The years following World War II saw the rapid demise of European colonial holdings around the world. For the United Kingdom, this meant that its colonies in Asia and Africa were vying for self-rule. The British had a long and established history in Africa, and the colonial holdings saw a mixture of multi-ethnic groups living together. As colonies throughout the empire were granted independence, the Rhodesian’s vied for their opportunity but was met with resistance from the British hierarchy. By 1965, the Rhodesians had pushed for their independence, the British mandated that for independence to be granted to their former colonial holdings majority rule be established by the local populace. In the case of Rhodesia, this meant the black Rhodesian populace had to establish majority rule. For the minority white Rhodesian populace, this type of action was intolerable and declared their independence regardless.

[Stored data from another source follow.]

(** The rounding of [M * 2^E], for a mantissa that has to be shifted. *)
Lemma binary_round_aux_shift (sx : bool) (M : positive) (E : Z) :
  let f := SpecFloat.fexp prec emax (Z.pos (digits2_pos M) + E) in
  let m' := rne_div (Z.pos M) (f - E) in
  E < f ->
  0 <= m' <= 2 ^ 53 /\
  binary_round_aux prec emax sx (Z.pos M) E loc_Exact =
    if m' =? 0 then S754_zero sx
    else if m' =? 2 ^ 53 then
      if f + 1 <=? 971 then S754_finite sx (2 ^ 52)%positive (f + 1)
      else S754_infinity sx
    else
      if f <=? 971 then S754_finite sx (Z.to_pos m') f
      else S754_infinity sx.
Proof.
  intros f m' Hshift.
  assert (Hm' : 0 <= m' <= 2 ^ 53).
  { pose proof (rne_div_bounds (Z.pos M) (f - E) ltac:(lia)) as [Hlo Hhi].
    fold m' in Hlo, Hhi.
    pose proof (digits2_pos_bounds M) as [_ HM].
    assert (Hq : 0 <= Z.pos M / 2 ^ (f - E)) by (apply Z.div_pos; lia).
    assert (Z.pos M / 2 ^ (f - E) < 2 ^ 53); [|lia].
    apply Z.div_lt_upper_bound; [lia|].
    rewrite <- Z.pow_add_r by lia.
    eapply Z.lt_le_trans; [exact HM|]. apply Z.pow_le_mono_r; [lia|].
    unfold f. rewrite fexp_64. lia. }
  split; [exact Hm'|].
  unfold binary_round_aux, shr_fexp. cbn [shr_record_of_loc Zdigits2].
  fold f.
  pose proof (shr_round (Z.pos M) E (f - E) ltac:(lia) ltac:(lia)) as Hsr.
  destruct (shr _ E (f - E)) as [mrs e]. destruct Hsr as [Hround ->].
  rewrite Hround. fold m'. replace (E + (f - E)) with f by lia.
  assert (Hf : -1074 <= f) by (unfold f; rewrite fexp_64; lia).
  destruct (Z.eqb_spec m' 0) as [H0|H0].
  - rewrite H0. cbn [Zdigits2]. rewrite fexp_64.
    replace (Z.max (0 + f - 53) (-1074) - f) with (- (f - Z.max (f - 53) (-1074)))
      by lia.
    destruct (f - Z.max (f - 53) (-1074)) eqn:Hd; try lia; reflexivity.
  - destruct (Z.eqb_spec m' (2 ^ 53)) as [H53|H53].
    + rewrite H53. change (Zdigits2 (2 ^ 53)) with 54. rewrite fexp_64.
      replace (Z.max (54 + f - 53) (-1074) - f) with 1 by lia.
      reflexivity.
    + destruct m' as [|p|p]; try lia. cbn [Zdigits2].
      pose proof (digits2_pos_bounds p) as [Hlo Hhi].
      assert (Hd : Z.pos (digits2_pos p) <= 53).
      { destruct (Z.le_gt_cases (Z.pos (digits2_pos p)) 53) as [?|Hgt]; [done|].
        assert (2 ^ 53 <= 2 ^ (Z.pos (digits2_pos p) - 1))
          by (apply Z.pow_le_mono_r; lia).
        lia. }
      rewrite fexp_64.
      replace (Z.max (Z.pos (digits2_pos p) + f - 53) (-1074) - f)
        with (- (f - Z.max (Z.pos (digits2_pos p) + f - 53) (-1074))) by lia.
      destruct (f - Z.max (Z.pos (digits2_pos p) + f - 53) (-1074)) eqn:Hz;
        try lia; reflexivity.
Qed.

Lemma shiftl_mono (a b f k : Z) :
  0 <= k -> a <= b * 2 ^ k -> Z.shiftl a f <= Z.shiftl b (f + k).
Proof.
  intros Hk Hab.
  rewrite (Z.add_comm f k), <- Z.shiftl_shiftl by done.
  rewrite (Z.shiftl_mul_pow2 b k) by done.
  destruct (Z.le_gt_cases 0 f) as [Hf|Hf].
  - rewrite !Z.shiftl_mul_pow2 by done.
    apply Z.mul_le_mono_nonneg_r; [apply Z.pow_nonneg; lia | done].
  - rewrite !Z.shiftl_div_pow2 by lia.
    apply Z.div_le_mono; [apply Z.pow_pos_nonneg; lia | done].
Qed.

(** Rounding is monotone: of two numbers [M1 * 2^E1 <= M2 * 2^E2] that
    both have to be shifted, the first gets the smaller exponent and the
    smaller mantissa at that exponent. *)
Lemma round_mono (M1 M2 : positive) (E1 E2 : Z) :
  let f1 := SpecFloat.fexp prec emax (Z.pos (digits2_pos M1) + E1) in
  let f2 := SpecFloat.fexp prec emax (Z.pos (digits2_pos M2) + E2) in
  E1 <= E2 -> Z.pos M1 <= Z.pos M2 * 2 ^ (E2 - E1) ->
  E1 < f1 -> E2 < f2 ->
  f1 <= f2 /\
  rne_div (Z.pos M1) (f1 - E1) <=
  rne_div (Z.pos M2) (f2 - E2) * 2 ^ (f2 - f1).
Proof.
  intros f1 f2 HE Hle Hs1 Hs2.
  pose proof (digits2_pos_bounds M1) as [Hlo1 Hhi1].
  pose proof (digits2_pos_bounds M2) as [Hlo2 Hhi2].
  set (d1 := Z.pos (digits2_pos M1)) in *.
  set (d2 := Z.pos (digits2_pos M2)) in *.
  assert (Hd : d1 + E1 <= d2 + E2).
  { destruct (Z.le_gt_cases (d1 + E1) (d2 + E2)) as [?|Hgt]; [done|].
    assert (Z.pos M2 * 2 ^ (E2 - E1) < 2 ^ (d2 + (E2 - E1))).
    { rewrite Z.pow_add_r by lia.
      apply Z.mul_lt_mono_pos_r; [apply Z.pow_pos_nonneg; lia | done]. }
    assert (2 ^ (d2 + (E2 - E1)) <= 2 ^ (d1 - 1))
      by (apply Z.pow_le_mono_r; lia).
    lia. }
  assert (Hf1 : f1 = Z.max (d1 + E1 - 53) (-1074)) by reflexivity.
  assert (Hf2 : f2 = Z.max (d2 + E2 - 53) (-1074)) by reflexivity.
  assert (Hf : f1 <= f2) by lia.
  split; [exact Hf|].
  destruct (Z.eq_dec f1 f2) as [Heq|Hne].
  - rewrite <- Heq, Z.sub_diag, Z.pow_0_r, Z.mul_1_r.
    rewrite <- (rne_div_scale (Z.pos M2) (f1 - E2) (E2 - E1)) by lia.
    replace (f1 - E2 + (E2 - E1)) with (f1 - E1) by lia.
    apply rne_div_mono; [lia | done].
  - pose proof (binary_round_aux_shift false M1 E1 Hs1) as [[_ Hm1] _].
    fold f1 in Hm1.
    assert (Hn2 : f2 = d2 + E2 - 53) by lia.
    pose proof (rne_div_bounds (Z.pos M2) (f2 - E2) ltac:(lia)) as [Hq _].
    assert (Hq2 : 2 ^ 52 <= Z.pos M2 / 2 ^ (f2 - E2)).
    { apply Z.div_le_lower_bound; [apply Z.pow_pos_nonneg; lia|].
      rewrite <- Z.pow_add_r by lia.
      replace (f2 - E2 + 52) with (d2 - 1) by lia. done. }
    assert (Hp : 2 * 1 <= 2 ^ (f2 - f1)).
    { replace (f2 - f1) with (1 + (f2 - f1 - 1)) by lia.
      rewrite Z.pow_add_r by lia. change (2 ^ 1) with 2.
      apply Z.mul_le_mono_nonneg_l; [lia|].
      assert (0 < 2 ^ (f2 - f1 - 1)) by (apply Z.pow_pos_nonneg; lia). lia. }
    change (2 ^ 53) with (2 ^ 52 * 2) in Hm1.
    etransitivity; [exact Hm1|].
    apply Z.mul_le_mono_nonneg; lia.
Qed.

(** The integer value of a rounded non-negative number. *)
Lemma sf_int_round (M : positive) (E : Z) :
  let f := SpecFloat.fexp prec emax (Z.pos (digits2_pos M) + E) in
  let m' := rne_div (Z.pos M) (f - E) in
  E < f ->
  sf_int (binary_round_aux prec emax false (Z.pos M) E loc_Exact) =
  if (m' =? 0) || ((if m' =? 2 ^ 53 then f + 1 else f) <=? 971)
  then Ok (Z.shiftl m' f) else Raise OverflowError.
Proof.
  intros f m' Hs.
  destruct (binary_round_aux_shift false M E Hs) as [Hm ->].
  fold f. fold m'. fold f in Hm. fold m' in Hm.
  destruct (Z.eqb_spec m' 0) as [->|H0]; [by rewrite Z.shiftl_0_l|].
  destruct (Z.eqb_spec m' (2 ^ 53)) as [->|H53]; simpl orb.
  - destruct (f + 1 <=? 971); [|done]. simpl. f_equal.
    change (Z.pos (2 ^ 52)) with (Z.shiftl (2 ^ 52) 0).
    change (2 ^ 53) with (Z.shiftl (2 ^ 52) 1).
    rewrite !Z.shiftl_shiftl by lia. f_equal. lia.
  - destruct (f <=? 971); [|done]. simpl. by rewrite Z2Pos.id by lia.
Qed.

(** ** Binary64 numbers in canonical form *)

Lemma bounded_canonical (m : positive) (e : Z) :
  bounded prec emax m e = true ->
  e = Z.max (Z.pos (digits2_pos m) + e - 53) (-1074).
Proof.
  unfold bounded, canonical_mantissa. rewrite fexp_64.
  intros H. apply andb_prop in H as [H _]. apply Z.eqb_eq in H. lia.
Qed.

(** The comparison of [SpecFloat], which looks at the exponents first, is
    the comparison of the values on canonical numbers. *)
Lemma canonical_lt (m1 m2 : positive) (e1 e2 : Z) :
  bounded prec emax m1 e1 = true -> bounded prec emax m2 e2 = true ->
  e1 < e2 -> Z.pos m1 < Z.pos m2 * 2 ^ (e2 - e1).
Proof.
  intros H1 H2 He.
  apply bounded_canonical in H1, H2.
  pose proof (digits2_pos_bounds m1) as [_ Hhi].
  pose proof (digits2_pos_bounds m2) as [Hlo _].
  assert (Hd2 : Z.pos (digits2_pos m2) = 53) by lia.
  assert (Hd1 : Z.pos (digits2_pos m1) <= 53) by lia.
  rewrite Hd2 in Hlo. change (2 ^ (53 - 1)) with (2 ^ 52) in Hlo.
  assert (Z.pos m1 < 2 ^ 53).
  { eapply Z.lt_le_trans; [exact Hhi|]. apply Z.pow_le_mono_r; lia. }
  assert (2 * 1 <= 2 ^ (e2 - e1)).
  { replace (e2 - e1) with (1 + (e2 - e1 - 1)) by lia.
    rewrite Z.pow_add_r by lia. change (2 ^ 1) with 2.
    assert (0 < 2 ^ (e2 - e1 - 1)) by (apply Z.pow_pos_nonneg; lia). lia. }
  change (2 ^ 53) with (2 ^ 52 * 2) in *. nia.
Qed.

Lemma SFleb_positive (m1 m2 : positive) (e1 e2 : Z) :
  SFleb (S754_finite false m1 e1) (S754_finite false m2 e2) = true ->
  canonical_le m1 e1 m2 e2.
Proof.
  unfold SFleb, SFcompare, canonical_le.
  destruct (Z.compare_spec e1 e2) as [->|?|?]; [|tauto|done].
  change (Pos.compare_cont Eq m1 m2) with (m1 ?= m2)%positive.
  destruct (Pos.compare_spec m1 m2) as [->|?|?]; intros; try done;
    right; split; lia.
Qed.

Lemma SFleb_negative (m1 m2 : positive) (e1 e2 : Z) :
  SFleb (S754_finite true m1 e1) (S754_finite true m2 e2) = true ->
  canonical_le m2 e2 m1 e1.
Proof.
  unfold SFleb, SFcompare, canonical_le.
  destruct (Z.compare_spec e1 e2) as [->|?|?]; [|done|tauto].
  change (Pos.compare_cont Eq m1 m2) with (m1 ?= m2)%positive.
  destruct (Pos.compare_spec m1 m2) as [->|?|?]; simpl; intros; try done;
    right; split; lia.
Qed.

(** ** The product with the speech rate *)

Lemma chars_per_second_spec :
  Prim2SF chars_per_second = S754_finite false rate_mantissa (-50).
Proof. reflexivity. Qed.

Lemma rate_mantissa_bounds : 2 ^ 52 <= Z.pos rate_mantissa < 2 ^ 53.
Proof. split; [by apply Z.leb_le | by apply Z.ltb_lt]. Qed.

(** The product of a canonical number and the rate always has bits to
    round away. *)
Lemma product_shift (m : positive) (e : Z) :
  bounded prec emax m e = true ->
  e + -50 <
  SpecFloat.fexp prec emax
    (Z.pos (digits2_pos (m * rate_mantissa)) + (e + -50)).
Proof.
  intros Hb. apply bounded_canonical in Hb. rewrite fexp_64.
  pose proof (digits2_pos_bounds m) as [Hlo _].
  pose proof (digits2_pos_bounds (m * rate_mantissa)) as [_ Hhi].
  pose proof rate_mantissa_bounds as [HK _].
  set (d := Z.pos (digits2_pos m)) in *.
  set (D := Z.pos (digits2_pos (m * rate_mantissa))) in *.
  assert (Hd : 0 < d) by (unfold d; lia).
  assert (HD : d + 52 <= D).
  { destruct (Z.le_gt_cases (d + 52) D) as [?|Hgt]; [done|].
    assert (2 ^ D <= 2 ^ (d - 1 + 52)) by (apply Z.pow_le_mono_r; lia).
    rewrite Z.pow_add_r in * by lia. rewrite Pos2Z.inj_mul in Hhi. nia. }
  lia.
Qed.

The Rhodesian government quickly found itself alienated from international relations. The white-minority government maintained a firm grip on control, and soon violence erupted, led by insurgency groups funded by the Soviet Union and China. The Rhodesian Bush War quickly evolved into a Cold War battlefield, but for the white-minority government they were not met with the international support other nations fighting against a communist insurgency received. The Rhodesian’s received clandestine support from South Africa and the white-controlled government of Mozambique. The lack of international support meant the Rhodesian armed forces were largely lacking in the necessary firepower to wage a conventional war against the insurgent groups. To counter this deficiency, the Rhodesians developed highly effective strategies and tactics to conduct operations in the conflict. The Rhodesian military was also relatively small, yet despite the size of its armed forces it developed one of the best trained and respected special operation forces in the world.
The Rhodesian Bush War raged from 1965-1979. Despite the resounding success on the battlefield by the Rhodesian armed forces, in the end it proved not enough. To bring the conflict to a close the white-minority government accepted the transition over to majority rule. While initially that rule was maintained by black Rhodesian’s who were friendly to the previous government, in the end it was the insurgent groups of ZANU and ZAPU that seized ultimate control. With the ZANU controlled government of Robert Mugabe,Rhodesia saw its name change to Zimbabwe. But the name change was not the only effects on the society. Radical laws discriminating against the white farmers saw huge portions of land seized. The members of the Rhodesian armed forces abandoned the country, with many moving to South Africa and the new Zimbabwean armed forces were filled with the ranks of former insurgents. The regime of Mugabe saw the once prosperous country and jewel of southern Africa become a desolate waste land. Once known for exporting the finest foods in Africa, the government seized farms have largely failed and food has to be imported. Corruption is rife and during the first decade of the 2000’s inflation grew so out of control that by 2008 it was estimated that the inflation rate was 11,200,000%.